Doutora em psicologia da educação (PUC-SP), socióloga e presidente do Conselho da Fundação Tide Setubal

Há semanas assistimos desolados às histórias dramáticas vividas pelos ucranianos que deixam seu país em consequência da guerra, especialmente mulheres e crianças, que muitas vezes estão sujeitas a agressões físicas e sexuais. Diversos são também os relatos de xenofobia e racismo sofridos principalmente por africanos e muçulmanos que buscam sair do território e, muitas vezes, são discriminados e deixados para trás no acesso aos trens nas fronteiras.

Deslocamentos geográficos forçados se traduzem também em fortes deslocamentos emocionais, em desenraizamentos gerados por uma violência traumática e pela ausência de pertencimento na chegada a um outro lugar, onde o idioma, a cultura, a comida e os modos de ser, fazer e sentir são diferentes.
No caso dos ucranianos, há, ainda, a separação das famílias, uma vez que os homens (pais e maridos) e os familiares idosos tiveram que permanecer. Lidar com esse turbilhão de sentimentos e hostilidades, que se mistura com a culpa de fugir e a completa incerteza do futuro, de reencontrar as famílias ou voltar ao seu país, é um drama muito difícil de imaginar para nós, brasileiros.

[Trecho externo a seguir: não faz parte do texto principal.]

(** * Banner: a shallow embedding of [packages/react/src/Banner/Banner.tsx]

    The component functions of the source are embedded as Rocq functions
    that build element trees; the host framework (hooks, context, the
    render pass, the commit and its effects) and the style sheet of
    [StyledBanner] are modelled as far as the Banner relies on them. *)

From Stdlib Require Import ZArith.
From stdpp Require Import gmap strings list fin_maps pretty.

Local Open Scope string_scope.
Local Open Scope Z_scope.

(** ** Values of props and attributes *)

(** A scalar prop value as the components receive it at run time: a
    string, a number, a boolean, a callback (an opaque handle) or a
    component passed as a value ([icon={XIcon}]). *)
Inductive PropValue :=
| PStr (s : string)
| PNum (z : Z)
| PBool (b : bool)
| PFun (handle : nat)
| PComp (name : string).

(** A props object: string keys, at most one value per key. *)
Abbreviation Props := (gmap string PropValue).

(** JS truthiness of a scalar value. *)
Definition truthy_value (v : PropValue) : bool :=
  match v with
  | PStr s => negb (String.eqb s "")
  | PNum z => negb (z =? 0)
  | PBool b => b
  | PFun _ | PComp _ => true
  end.

(** The attributes of a JSX element are applied left to right: a named
    attribute writes its key, a spread [{...m}] writes every key of [m];
    whatever is written later wins. *)
Inductive JsxAttr :=
| Attr (k : string) (v : PropValue)
| Spread (m : Props).

Definition jsx_attr (acc : Props) (a : JsxAttr) : Props :=
  match a with
  | Attr k v => <[k:=v]> acc
  | Spread m => m ∪ acc
  end.

Definition jsx_props (attrs : list JsxAttr) : Props :=
  foldl jsx_attr ∅ attrs.

(** Rest destructuring [{k1, ..., kn, ...rest} = props]: [rest] has
    every key of [props] but the ones named. *)
Definition omit (keys : list string) (props : Props) : Props :=
  foldr delete props keys.

(** ** clsx *)

(** [toVal] of clsx on the scalar values: strings and numbers are
    printed, everything else contributes nothing. *)
Definition toVal (mix : PropValue) : string :=
  match mix with
  | PStr s => s
  | PNum z => pretty z
  | _ => ""
  end.

(** [cx(a1, ..., an)]: the printed truthy arguments, joined by one
    space.  An argument that is [undefined] is [None]. *)
Definition cx_step (str : string) (arg : option PropValue) : string :=
  match arg with
  | Some tmp =>
      if truthy_value tmp then
        let x := toVal tmp in
        if String.eqb x "" then str
        else (if String.eqb str "" then str else str +:+ " ") +:+ x
      else str
  | None => str
  end.

Definition cx (args : list (option PropValue)) : string :=
  foldl cx_step "" args.

(** ** Element trees *)

Inductive BannerVariant := critical | info | success | upsell | warning.

#[global] Instance BannerVariant_eq_dec : EqDecision BannerVariant.
Proof. solve_decision. Defined.

Inductive HeadingElement := h2 | h3 | h4 | h5 | h6.

Definition variant_name (v : BannerVariant) : string :=
  match v with
  | critical => "critical"
  | info => "info"
  | success => "success"
  | upsell => "upsell"
  | warning => "warning"
  end.

Definition heading_tag (h : HeadingElement) : string :=
  match h with
  | h2 => "h2" | h3 => "h3" | h4 => "h4" | h5 => "h5" | h6 => "h6"
  end.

Trazidos por uma missão evangélica, refugiados ucranianos desembarcam no aeroporto de Cumbica, em Guarulhos (SP) - Bruno Santos - 18.mar.22/Folhapress

Se por um lado as cenas de violência e racismo na Ucrânia chocam, vale uma pergunta a nós mesmos: de que forma olhamos para a realidade dos refugiados no Brasil? Somos um país formado por diferentes fluxos migratórios ao longo da nossa história e vivemos sob o mito de um país que recebe de braços abertos. Ser é diferente de parecer. Basta olhar para como recebemos os inúmeros venezuelanos que, por conta da instabilidade econômica, cruzam a fronteira na direção de Rondônia; os haitianos que chegaram em massa e se distribuíram em diferentes regiões do país após desastres naturais; os africanos do Congo e de Camarões; ou, ainda, os sírios refugiados da recente guerra. Sem esquecer a história recente do jovem Moïse Kabagambe, que estava no Brasil desde 2014 como refugiado político e foi assassinado no Rio de Janeiro por cobrar o seu salário.

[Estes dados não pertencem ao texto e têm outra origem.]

(** The encoding of the record that was given the offset [o], when
    the records [done] were appended from [i0] on. *)
Definition payload_at (Marshal : Record_ -> option (list byte)) (i0 : Z)
    (done : list Record_) (o : Z) : option (list byte) :=
  match done !! Z.to_nat (o - i0) with
  | Some r => Marshal (mkRecord (Value r) o)
  | None => None
  end.

(** A segment holds its part of that history: the store size is the
    size of its content, its offsets are offsets of the history, and
    the index entry of each of them points at the frame of its
    record. *)
Definition seg_holds (Marshal : Record_ -> option (list byte)) (i0 : Z)
    (done : list Record_) (fs : FS) (s : segment) : Prop :=
  st_size (seg_store s) = len (store_content fs (seg_store s))
  /\ i0 <= baseOffset s /\ nextOffset s <= i0 + len done
  /\ forall o, baseOffset s <= o < nextOffset s ->
       exists pl pre post,
         payload_at Marshal i0 done o = Some pl
         /\ store_content fs (seg_store s)
            = pre ++ be_bytes 8 (len pl) ++ pl ++ post
         /\ get_entry (entWidth * (o - baseOffset s)) (ix_mmap (seg_index s))
            = (o - baseOffset s, len pre)
         /\ len pre + lenWidth < 2 ^ 63 /\ len pl < 2 ^ 63.

(** A log holds the history: every segment holds its part, and every
    offset of the history is covered by a segment. *)
Definition log_holds (Marshal : Record_ -> option (list byte)) (i0 : Z)
    (done : list Record_) (l : Log) (w : World) : Prop :=
  Forall (fun p => seg_holds Marshal i0 done (w_fs w) (w_seg w p)) (segments l)
  /\ forall o, i0 <= o < i0 + len done ->
       exists p, p ∈ segments l /\ covers o (w_seg w p) = true.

O país reconheceu 21 mil refugiados em 2019 e um total de 807 mil imigrantes, números muito pequenos em relação à nossa população e ao fluxo de refugiados e imigrantes nos países da Europa e nos Estados Unidos. No entanto, são poucas as políticas públicas e as instituições que os atendem e desenvolvem iniciativas para apoiá-los —e são vários os relatos de discriminação e abandono sofridos por eles.

O abalo experimentado pela perda do lugar de origem em qualquer situação de deslocamento configura-se uma situação dramática em inúmeras dimensões, o que exige diversas ações possíveis, como aponta a publicação "O que o Investimento Social Privado Pode Fazer por Migrações e Refugiados", do Gife (Grupo de Institutos, Fundações e Empresas), sobre o papel do investimento social privado. Entre elas destacam-se acolhimento, hospitalidade e inclusão social para o acesso a garantias de condições básicas de dignidade e direitos; ensino da língua, acesso ao sistema bancário, moradia e saúde; ações de educação básica, qualificação ao trabalho e ensino superior; cursos profissionalizantes, empreendedorismo, encaminhamento a empregos; enfrentamento do trabalho escravo; construção de uma narrativa de fortalecimento humanitário.

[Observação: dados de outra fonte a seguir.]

(** * UB-WaveX: the playback queue and state engine

    A shallow embedding of [src/ui/player.js] (class [AudioPlayer]): the
    two-tier queue (temporary queue and context queue), the shuffle engine,
    the preload cache and the persisted playback state, followed by the
    properties the specification states about them.

    Conventions of the embedding.
    - A JavaScript value that may be [null] or [undefined] is an [option];
      an array is a [list]; [arr[i]] with [i] out of range is [undefined],
      so indexing returns an [option].
    - Numbers that are indices are [Z] (the code starts them at [-1]);
      positions in seconds are [Q]. A result of [Math.random()] is given
      as the rational it denotes; it is multiplied and floored as the
      double it is.
    - [async] methods are run to completion: the queue state is only ever
      touched synchronously, the awaited work is the stream resolution.
      The preload pass that [playNext] and [playContext] start without
      awaiting it is a transition of its own, [preloadUpcomingTracks].
    - The position of the transport, [audio.currentTime], advances on its
      own between calls; the engine only reads it and seeks.
    - DOM updates ([updatePlayerUI], [updatePlaybackSourceUI],
      [markTrackAsPlaying]) and console output carry no engine state and
      are left out; the one console line kept is the rejection that
      [addToQueue] logs, which is all a caller can see of it. *)

From Stdlib Require Import ZArith QArith Qminmax Ascii Lia SpecFloat.
From stdpp Require Import base option list strings.

Close Scope Q_scope.
Open Scope Z_scope.

(** ** JavaScript helpers *)

(** [a || b] on an optional string: [null], [undefined] and the empty
    string are falsy. *)
Definition truthy_string (o : option string) : bool :=
  match o with
  | Some str => negb (String.eqb str "")
  | None => false
  end.

Definition or_string (a b : option string) : option string :=
  if truthy_string a then a else b.

(** [n || 0] on an optional number. *)
Definition or_zero (o : option Z) : Z := default 0 o.

(** [arr[i]]: [undefined] outside [0 .. length-1]. *)
Definition js_get {A} (l : list A) (i : Z) : option A :=
  if i <? 0 then None else l !! Z.to_nat i.

(** [arr[i]] on an array whose slots may themselves hold [undefined]. *)
Definition js_at {A} (l : list (option A)) (i : Z) : option A :=
  mjoin (js_get l i).

(** [arr.slice(start)]: a negative [start] counts from the end. *)
Definition js_slice_from {A} (l : list A) (start : Z) : list A :=
  if start <? 0
  then drop (Z.to_nat (Z.max (Z.of_nat (length l) + start) 0)) l
  else drop (Z.to_nat start) l.

(** [arr.filter(t => t)]: drops the [null]/[undefined] slots. *)
Definition filter_truthy {A} (l : list (option A)) : list (option A) :=
  Some <$> omap id l.

(** [a > b] on positions in seconds. *)
Definition Qgtb (a b : Q) : bool := negb (Qle_bool a b).

(** ** Data model *)

(** A track object, with the fields the engine reads. Display metadata
    (title, artist) is not part of the sequencing state. *)
Record Track := mkTrack {
  youtube_id : option string;
  duration : option Z;
  downloaded : bool;
  file_path : option string
}.

#[global] Instance Track_eq_dec : EqDecision Track.
Proof. solve_decision. Defined.

Inductive ContextType := Online | Playlist | Liked | Downloads.

#[global] Instance ContextType_eq_dec : EqDecision ContextType.
Proof. solve_decision. Defined.

(** [this.playbackContext] *)
Record PlaybackContext := mkContext {
  ctx_type : option ContextType;
  ctx_id : option string;
  ctx_name : option string;
  tracks : list Track;
  shuffle : bool
}.

(** The argument of [playContext]:
    [{ type, id, name, tracks, startIndex, shuffle }]. *)
Record ContextArg := mkContextArg {
  arg_type : option ContextType;
  arg_id : option string;
  arg_name : option string;
  arg_tracks : list Track;
  arg_startIndex : option Z;
  arg_shuffle : bool
}.

(** A value of [this.preloadCache]: [{ url, track, timestamp, duration }]. *)
Record CacheEntry := mkEntry {
  url : string;
  entry_track : Track;
  timestamp : Z;
  entry_duration : Z
}.

(** The engine state: the fields of [AudioPlayer] set in its constructor,
    the two properties of the [<audio>] element the engine reads back, and
    [loaded], the tracks for which [loadAndPlayTrack] asked the transport
    to load and play, oldest first.

    [preloadCache] is a JavaScript [Map]: keys are unique and iteration
    follows insertion order, hence an association list. *)
Record Player := mkPlayer {
  currentTrack : option Track;
  savedRestoreTime : Q;
  temporaryQueue : list Track;
  contextQueue : list (option Track);
  contextQueueIndex : Z;
  queue : list (option Track);
  queueIndex : Z;
  preloadCache : list (option string * CacheEntry);
  isPlaying : bool;
  playbackContext : PlaybackContext;
  shuffledIndices : list Z;
  originalQueue : list Track;
  audio_currentTime : Q;
  audio_paused : bool;
  loaded : list Track
}.

Definition maxPreloadTracks : Z := 5.
Definition maxPreloadDuration : Z := 1800.

Definition empty_context : PlaybackContext :=
  mkContext None None None [] false.

(** The state the constructor builds. *)
Definition initial : Player :=
  mkPlayer None 0%Q [] [] (-1) [] (-1) [] false empty_context [] []
           0%Q true [].

(** Field updates. *)
Definition set_currentTrack (v : option Track) (s : Player) : Player :=
  mkPlayer v (savedRestoreTime s) (temporaryQueue s) (contextQueue s)
    (contextQueueIndex s) (queue s) (queueIndex s) (preloadCache s)
    (isPlaying s) (playbackContext s) (shuffledIndices s) (originalQueue s)
    (audio_currentTime s) (audio_paused s) (loaded s).

Definition set_savedRestoreTime (v : Q) (s : Player) : Player :=
  mkPlayer (currentTrack s) v (temporaryQueue s) (contextQueue s)
    (contextQueueIndex s) (queue s) (queueIndex s) (preloadCache s)
    (isPlaying s) (playbackContext s) (shuffledIndices s) (originalQueue s)
    (audio_currentTime s) (audio_paused s) (loaded s).

Definition set_temporaryQueue (v : list Track) (s : Player) : Player :=
  mkPlayer (currentTrack s) (savedRestoreTime s) v (contextQueue s)
    (contextQueueIndex s) (queue s) (queueIndex s) (preloadCache s)
    (isPlaying s) (playbackContext s) (shuffledIndices s) (originalQueue s)
    (audio_currentTime s) (audio_paused s) (loaded s).

Definition set_contextQueue (v : list (option Track)) (s : Player) : Player :=
  mkPlayer (currentTrack s) (savedRestoreTime s) (temporaryQueue s) v
    (contextQueueIndex s) (queue s) (queueIndex s) (preloadCache s)
    (isPlaying s) (playbackContext s) (shuffledIndices s) (originalQueue s)
    (audio_currentTime s) (audio_paused s) (loaded s).

Definition set_contextQueueIndex (v : Z) (s : Player) : Player :=
  mkPlayer (currentTrack s) (savedRestoreTime s) (temporaryQueue s)
    (contextQueue s) v (queue s) (queueIndex s) (preloadCache s)
    (isPlaying s) (playbackContext s) (shuffledIndices s) (originalQueue s)
    (audio_currentTime s) (audio_paused s) (loaded s).

Definition set_queue (v : list (option Track)) (s : Player) : Player :=
  mkPlayer (currentTrack s) (savedRestoreTime s) (temporaryQueue s)
    (contextQueue s) (contextQueueIndex s) v (queueIndex s) (preloadCache s)
    (isPlaying s) (playbackContext s) (shuffledIndices s) (originalQueue s)
    (audio_currentTime s) (audio_paused s) (loaded s).

Definition set_queueIndex (v : Z) (s : Player) : Player :=
  mkPlayer (currentTrack s) (savedRestoreTime s) (temporaryQueue s)
    (contextQueue s) (contextQueueIndex s) (queue s) v (preloadCache s)
    (isPlaying s) (playbackContext s) (shuffledIndices s) (originalQueue s)
    (audio_currentTime s) (audio_paused s) (loaded s).

Definition set_preloadCache (v : list (option string * CacheEntry))
    (s : Player) : Player :=
  mkPlayer (currentTrack s) (savedRestoreTime s) (temporaryQueue s)
    (contextQueue s) (contextQueueIndex s) (queue s) (queueIndex s) v
    (isPlaying s) (playbackContext s) (shuffledIndices s) (originalQueue s)
    (audio_currentTime s) (audio_paused s) (loaded s).

Definition set_isPlaying (v : bool) (s : Player) : Player :=
  mkPlayer (currentTrack s) (savedRestoreTime s) (temporaryQueue s)
    (contextQueue s) (contextQueueIndex s) (queue s) (queueIndex s)
    (preloadCache s) v (playbackContext s) (shuffledIndices s)
    (originalQueue s) (audio_currentTime s) (audio_paused s) (loaded s).

Definition set_playbackContext (v : PlaybackContext) (s : Player) : Player :=
  mkPlayer (currentTrack s) (savedRestoreTime s) (temporaryQueue s)
    (contextQueue s) (contextQueueIndex s) (queue s) (queueIndex s)
    (preloadCache s) (isPlaying s) v (shuffledIndices s) (originalQueue s)
    (audio_currentTime s) (audio_paused s) (loaded s).

Definition set_shuffledIndices (v : list Z) (s : Player) : Player :=
  mkPlayer (currentTrack s) (savedRestoreTime s) (temporaryQueue s)
    (contextQueue s) (contextQueueIndex s) (queue s) (queueIndex s)
    (preloadCache s) (isPlaying s) (playbackContext s) v (originalQueue s)
    (audio_currentTime s) (audio_paused s) (loaded s).

Definition set_originalQueue (v : list Track) (s : Player) : Player :=
  mkPlayer (currentTrack s) (savedRestoreTime s) (temporaryQueue s)
    (contextQueue s) (contextQueueIndex s) (queue s) (queueIndex s)
    (preloadCache s) (isPlaying s) (playbackContext s) (shuffledIndices s) v
    (audio_currentTime s) (audio_paused s) (loaded s).

Definition set_audio_currentTime (v : Q) (s : Player) : Player :=
  mkPlayer (currentTrack s) (savedRestoreTime s) (temporaryQueue s)
    (contextQueue s) (contextQueueIndex s) (queue s) (queueIndex s)
    (preloadCache s) (isPlaying s) (playbackContext s) (shuffledIndices s)
    (originalQueue s) v (audio_paused s) (loaded s).

Definition set_audio_paused (v : bool) (s : Player) : Player :=
  mkPlayer (currentTrack s) (savedRestoreTime s) (temporaryQueue s)
    (contextQueue s) (contextQueueIndex s) (queue s) (queueIndex s)
    (preloadCache s) (isPlaying s) (playbackContext s) (shuffledIndices s)
    (originalQueue s) (audio_currentTime s) v (loaded s).

Definition set_loaded (v : list Track) (s : Player) : Player :=
  mkPlayer (currentTrack s) (savedRestoreTime s) (temporaryQueue s)
    (contextQueue s) (contextQueueIndex s) (queue s) (queueIndex s)
    (preloadCache s) (isPlaying s) (playbackContext s) (shuffledIndices s)
    (originalQueue s) (audio_currentTime s) (audio_paused s) v.

(** [this.playbackContext.shuffle = b] *)
Definition set_shuffle (b : bool) (s : Player) : Player :=
  let c := playbackContext s in
  set_playbackContext
    (mkContext (ctx_type c) (ctx_id c) (ctx_name c) (tracks c) b) s.

(** ** Queue manager *)

(** [loadAndPlayTrack(track)]. The method first records the track as
    current. With [undefined] the following [updatePlayerUI(track)] throws
    inside the [try] and nothing is loaded. Otherwise the source is chosen
    (local file, preload cache or resolver) and the transport is started:
    that request is what [loaded] records; whether the resolver succeeds is
    outside the engine and changes no queue state. The state written by
    the closing [savePlaybackState()] is [savePlaybackState] below. *)
Definition loadAndPlayTrack (track : option Track) (s : Player) : Player :=
  let s1 := set_currentTrack track s in
  match track with
  | Some t => set_loaded (loaded s1 ++ [t]) s1
  | None => s1
  end.

(** [rebuildCombinedQueue()] *)
Definition rebuildCombinedQueue (s : Player) : Player :=
  let remainingContext :=
    js_slice_from (contextQueue s) (contextQueueIndex s + 1) in
  let combined :=
    filter_truthy
      ([currentTrack s] ++ (Some <$> temporaryQueue s) ++ remainingContext) in
  set_queueIndex 0 (set_queue combined s).

(** How a call ends: it returns, or an error is thrown to the caller. *)
Inductive Completion := Returned | Thrown (error : string).

(** What a call of [addToQueue] shows to the outside besides the engine
    state. The method has no [throw] and no [return] with a value: both
    paths return [undefined]. The rejecting path writes one line to the
    error console, [console.error('Invalid track:', track)]. *)
Record CallReport := mkReport {
  completion : Completion;
  console_error : option string
}.

(** [!track || !track.youtube_id] *)
Definition invalid_track (track : option Track) : bool :=
  match track with
  | None => true
  | Some t => negb (truthy_string (youtube_id t))
  end.

(** [addToQueue(track, playNext = false)] *)
Definition addToQueue (track : option Track) (playNext : bool) (s : Player)
    : CallReport * Player :=
  match track with
  | None => (mkReport Returned (Some "Invalid track:"%string), s)
  | Some t =>
      if negb (truthy_string (youtube_id t))
      then (mkReport Returned (Some "Invalid track:"%string), s)
      else
        let s1 :=
          if playNext
          then set_temporaryQueue (t :: temporaryQueue s) s
          else set_temporaryQueue (temporaryQueue s ++ [t]) s in
        (mkReport Returned None, rebuildCombinedQueue s1)
  end.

Ao lado das dimensões elencadas acima, a saúde mental deve ter prioridade. Acolher e acompanhar essas pessoas e famílias, desenvolvendo uma escuta real que possa ressaltar as memórias boas para que as cenas de violência não fiquem como a única referência, para, assim, ser possível restituir-lhes sua potência, seu lugar como sujeitos. Oferecer um espaço para que possam elaborar e entender o que podem preservar de suas culturas originais e, ao mesmo tempo, o que podem assimilar e aprender da nova cultura do país em que estão vivendo são caminhos para atuação não só no momento da chegada, mas para o acolhimento a longo prazo.

Somos um mundo globalizado, e as guerras, os desastres naturais, as crises nos afetam do ponto de vista econômico, político e ambiental, mas sobretudo social, como seres humanos que todos somos. Há muitas lições a aprender; contudo, nesses cenários, é na nossa dignidade humana que temos que buscar agir para nos sentirmos conectados.